The Find & Its Story

  • Unique ID: WILT-04CAF4
  • Object Type: Keg plug / tap fragment
  • Broad Period: Post-Medieval to Modern (c. AD 1800–1900)
  • Material: Cast copper alloy
  • Weight: 19.0g
  • Dimensions: 44.8mm in length; 17.1mm diameter at its thickest point.

At its core, the object is a hollow, cast copper-alloy conical plug. The wider end is broken, indicating it was snapped away from a larger mechanism—specifically, the main body of a heavy brass or copper barrel tap. The exterior is decorated with rather elegant, shallow incised fluted lines.

This is the business end of a working barrel tap. When a heavy wooden keg of cider or ale was brought out for a grand community occasion, the tap had to be driven home into the barrel’s bung with a heavy wooden mallet. Those 16 drilled holes weren’t meant for a garden hose; they were the internal sieve of the tap itself, designed to sit inside the liquid and strain out the yeast, sediment, and likely wood chips as the beverage was poured, ensuring a clean pint for the thirsty villager.

Given that it was discovered just outside the Norman churchyard boundary in West Grimstead, on a perfectly sheltered, slightly downhill slope, a wonderfully clear picture emerges. This wasn’t lost during solitary farm work. This tap likely met its end during a Victorian or Edwardian village fete, a church bazaar, or a beating-the-bounds celebration.

We often tend to view history through the lens of grand, solemn events, particularly when searching near religious architecture that has stood since the Normans. But churches and chapels were not just places of Sunday worship; they were the absolute beating heart of rural social life for centuries.

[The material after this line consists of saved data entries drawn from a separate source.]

Lemma process_cases ext pdf_docs w :
  pdf_docs <> [] ->
  let at_stage names :=
    {| session := session w; screen := screen w ++ map Enter names |} in
  let show w' evs :=
    {| session := session w'; screen := screen w' ++ evs |} in
  (exists warn,
     process ext pdf_docs w
     = (Ok tt, show (at_stage (stages_through Extraction))
                 [Warning warn; Error no_text_error])
     /\ failed_stage ext pdf_docs = Some Extraction)
  \/ (process ext pdf_docs w
      = (Ok tt, show (at_stage (stages_through Extraction)) [Error no_text_error])
      /\ failed_stage ext pdf_docs = Some Extraction)
  \/ (process ext pdf_docs w
      = (Ok tt, show (at_stage (stages_through Chunking)) [Error no_chunks_error])
      /\ failed_stage ext pdf_docs = Some Chunking)
  \/ (exists e st,
        process ext pdf_docs w = (Raise e, at_stage (stages_through st))
        /\ st <> Extraction
        /\ failed_stage ext pdf_docs = Some st)
  \/ (exists chunks,
        get_text_chunks (concat (map file_text_of pdf_docs)) = Ok chunks
        /\ chunks <> []
        /\ process ext pdf_docs w
           = (Ok tt,
              {| session :=
                   {| conversation :=
                        Some (Some
                          {| llm := {| groq_model_name := lit "llama3-8b-8192" |};
                             retriever :=
                               {| faiss_texts := chunks;
                                  faiss_embedding :=
                                    {| hf_model_name :=
                                         lit "sentence-transformers/all-MiniLM-L6-v2" |} |};
                             memory := {| memory_key := lit "chat_history";
                                          return_messages := true |};
                             combine_docs_prompt := None |});
                      chat_history := chat_history (session w) |};
                 screen := screen w ++ map Enter (stages_through ChainConstruction)
                           ++ [Success processed_message] |})
        /\ failed_stage ext pdf_docs = None).
Proof.
  intros Hne. cbv zeta. destruct w as [s scr]. cbn [session screen].
  destruct pdf_docs as [|pdf rest]; [congruence|].
  destruct (existsb unreadable (pdf :: rest)) eqn:Hu.
  { left. eexists. run_process. rewrite <- !app_assoc. split; reflexivity. }
  destruct (existsb empty_text (pdf :: rest)) eqn:He.
  { left. eexists. run_process. rewrite <- !app_assoc. split; reflexivity. }
  pose proof (filter_usable_all _ Hu He) as Husable.
  destruct (concat (map file_text_of (pdf :: rest))) as [|c raw_text] eqn:Htext.
  { right. left. run_process. rewrite <- !app_assoc. split; reflexivity. }
  destruct (get_text_chunks (c :: raw_text))
    as [[|chunk text_chunks]|e] eqn:Hchunks.
  { right. right. left. run_process. rewrite <- !app_assoc. split; reflexivity. }
  2:{ right. right. right. left. exists e, Chunking. run_process.
      rewrite <- !app_assoc. repeat split; solve [reflexivity | discriminate]. }
  destruct (HuggingFaceEmbeddings_raises ext
              (lit "sentence-transformers/all-MiniLM-L6-v2")) as [e|] eqn:Hhf.
  { right. right. right. left. exists e, Indexing. run_process.
    rewrite <- !app_assoc. repeat split; solve [reflexivity | discriminate]. }
  destruct (FAISS_from_texts_raises ext (chunk :: text_chunks)
              {| hf_model_name := lit "sentence-transformers/all-MiniLM-L6-v2" |})
    as [e|] eqn:Hfaiss.
  { right. right. right. left. exists e, Indexing. run_process.
    rewrite <- !app_assoc. repeat split; solve [reflexivity | discriminate]. }
  destruct (ChatGroq_raises ext (lit "llama3-8b-8192")) as [e|] eqn:Hgroq.
  { right. right. right. left. exists e, ChainConstruction. run_process.
    rewrite <- !app_assoc. repeat split; solve [reflexivity | discriminate]. }
  destruct (from_llm_raises ext
              {| llm := {| groq_model_name := lit "llama3-8b-8192" |};
                 retriever :=
                   {| faiss_texts := chunk :: text_chunks;
                      faiss_embedding :=
                        {| hf_model_name :=
                             lit "sentence-transformers/all-MiniLM-L6-v2" |} |};
                 memory := {| memory_key := lit "chat_history";
                              return_messages := true |};
                 combine_docs_prompt := None |}) as [e|] eqn:Hllm.
  { right. right. right. left. exists e, ChainConstruction. run_process.
    rewrite <- !app_assoc. repeat split; solve [reflexivity | discriminate]. }
  right. right. right. right. exists (chunk :: text_chunks). run_process.
  rewrite <- !app_assoc. repeat split; solve [reflexivity | discriminate].
Qed.

(** X7. Whatever the outside does, the Process action never shows
    "Vectorstore creation failed", "Failed to initialize conversation
    chain" or "Cannot create conversation chain": once there are chunks,
    index and chain construction either succeed or raise, so the three
    messages guard cases that do not occur. *)
Theorem process_dead_errors ext pdf_docs w :
  exists shown,
    screen (snd (process ext pdf_docs w)) = screen w ++ shown
    /\ Forall (fun ev => forall msg, In msg dead_errors -> ev <> Error msg) shown.
Proof.
  assert (Hdead : forall msg, In msg dead_errors ->
            Error no_upload_error <> Error msg
            /\ Error no_text_error <> Error msg
            /\ Error no_chunks_error <> Error msg).
  { intros msg [<-|[<-|[<-|[]]]]; repeat split; intros H; vm_compute in H;
      discriminate H. }
  destruct pdf_docs as [|pdf rest].
  { eexists. split; [reflexivity|]. constructor; [|constructor].
    intros msg Hin. now apply Hdead. }
  destruct (@process_cases ext (pdf :: rest) w ltac:(discriminate))
    as [(warn & -> & _)|[(-> & _)|[(-> & _)|[(e & st & -> & _)
        |(chunks & _ & _ & -> & _)]]]];
    cbn [snd session screen]; rewrite <- ?app_assoc;
    (eexists; split; [reflexivity|]).
  - repeat constructor; try discriminate. intros msg Hin. now apply Hdead.
  - repeat constructor; try discriminate. intros msg Hin. now apply Hdead.
  - repeat constructor; try discriminate. intros msg Hin. now apply Hdead.
  - destruct st; repeat constructor; discriminate.
  - repeat constructor; discriminate.
Qed.

(** X8. When the upload is not empty and the four stages succeed, the
    Process action binds the session to a new chain whose index holds exactly
    the chunks of the concatenated texts of the documents, built with the two
    fixed model names, a fresh memory and no prompt of its own; the chat
    history is kept as it is, and the page gets the success message and no
    error. *)
Theorem process_success ext pdf_docs w :
  pdf_docs <> [] ->
  failed_stage ext pdf_docs = None ->
  exists chunks,
    get_text_chunks (concat (map file_text_of pdf_docs)) = Ok chunks
    /\ chunks <> []
    /\ process ext pdf_docs w
       = (Ok tt,
          {| session :=
               {| conversation :=
                    Some (Some
                      {| llm := {| groq_model_name := lit "llama3-8b-8192" |};
                         retriever :=
                           {| faiss_texts := chunks;
                              faiss_embedding :=
                                {| hf_model_name :=
                                     lit "sentence-transformers/all-MiniLM-L6-v2" |} |};
                         memory := {| memory_key := lit "chat_history";
                                      return_messages := true |};
                         combine_docs_prompt := None |});
                  chat_history := chat_history (session w) |};
             screen := screen w ++ map Enter (stages_through ChainConstruction)
                       ++ [Success processed_message] |}).
Proof.
  intros Hne Hok.
  destruct (@process_cases ext pdf_docs w Hne)
    as [(warn & _ & H)|[(_ & H)|[(_ & H)|[(e & st & _ & _ & H)
        |(chunks & Hchunks & Hnil & Hrun & _)]]]]; try congruence.
  exists chunks. auto.
Qed.

Lemma process_success_sample :
  exists chunks,
    get_text_chunks (concat (map file_text_of [invoice_pdf; notes_pdf])) = Ok chunks
    /\ chunks <> []
    /\ process sample_externals [invoice_pdf; notes_pdf] ready_world
       = (Ok tt,
          {| session :=
               {| conversation :=
                    Some (Some
                      {| llm := {| groq_model_name := lit "llama3-8b-8192" |};
                         retriever :=
                           {| faiss_texts := chunks;
                              faiss_embedding :=
                                {| hf_model_name :=
                                     lit "sentence-transformers/all-MiniLM-L6-v2" |} |};
                         memory := {| memory_key := lit "chat_history";
                                      return_messages := true |};
                         combine_docs_prompt := None |});
                  chat_history := chat_history (session ready_world) |};
             screen := screen ready_world
                       ++ map Enter (stages_through ChainConstruction)
                       ++ [Success processed_message] |}).
Proof.
  apply (@process_success sample_externals [invoice_pdf; notes_pdf] ready_world).
  - discriminate.
  - reflexivity.
Defined.

(** ** How a run of the script can move the session *)

Section Steps.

Imagine the scene a hundred or more years ago: the tables set out on the grass just below the chapel, the children playing, the linen banners catching the breeze, and a great wooden keg perched on a trestle. Someone—perhaps a bit too enthusiastic to get the festivities started—swung the mallet to drive the tap into the keg. A misplaced blow, a sudden fracture in the metal, and snap. The tap sheared off, rendering it useless, and was cast aside into the grass as a replacement was sought.

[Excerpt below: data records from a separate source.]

(** * Bounce-Function: the bounce easing generator of [bounce-function.js]

    A shallow embedding of [makeBounceFunction] and of the easing function
    it returns, in exact arithmetic: a JavaScript number is a rational, one
    of the two infinities, or NaN.  Rounding and signed zeros are outside
    this model; the special values are kept because the source can produce
    them ([0/0] in the table when the decay is [0]) and can receive them.

    The general theorems are about this exact model.  Module [B64] gives the
    same lines once more on binary64 floats, where every operation rounds
    as it does when the source runs; it is evaluated at concrete arguments
    to show where rounding separates the running code from exact
    arithmetic. *)

From Stdlib Require Import String QArith Qround Lqa ZArith List Bool Arith Lia.
From Stdlib Require PrimFloat FloatOps SpecFloat.
Import ListNotations.
Open Scope Q_scope.

(** ** Numbers *)

Inductive num : Type :=
| Fin (q : Q)
| PInf
| NInf
| NaN.

Definition Qltb (a b : Q) : bool := negb (Qle_bool b a).

(** [Math.pow] is only ever called with a loop counter as its exponent. *)
Fixpoint Qpow (q : Q) (n : nat) : Q :=
  match n with
  | O => 1
  | S k => q * Qpow q k
  end.

Module Num.

Definition inf (negative : bool) : num := if negative then NInf else PInf.

(** [a < b] *)
Definition lt (a b : num) : bool :=
  match a, b with
  | NaN, _ | _, NaN => false
  | Fin x, Fin y => Qltb x y
  | NInf, NInf => false
  | NInf, _ => true
  | PInf, _ => false
  | Fin _, PInf => true
  | Fin _, NInf => false
  end.

(** [a > b] *)
Definition gt (a b : num) : bool := lt b a.

(** [a >= b] *)
Definition ge (a b : num) : bool :=
  match a, b with
  | NaN, _ | _, NaN => false
  | _, _ => negb (lt a b)
  end.

(** [a === b] on two numbers *)
Definition seq (a b : num) : bool :=
  match a, b with
  | Fin x, Fin y => Qeq_bool x y
  | PInf, PInf | NInf, NInf => true
  | _, _ => false
  end.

It is also possible that some time after, the landowner had burned a keg or two in this field after they served their purpose, and the broken shaft of the tap is all that remains of the original.

Reflections from the Field

Sadly, I will never know for sure. The landowner has since sold the lot, and access to this particular pasture has drawn to a close. While it brings a pang of melancholy to say goodbye to a generous piece of land, I am deeply grateful for the stories it saw fit to share with me while I was there.

The find itself was fully recorded, as were the military buttons and company-issued coins we uncovered previously. Though it is no longer open to exploration, this irregularly shaped field remains a beautiful reminder that our ancestors left their history not just in their monuments, but in their moments of everyday celebration. I was privileged to explore there, and while the field is now silent, every find tells a story!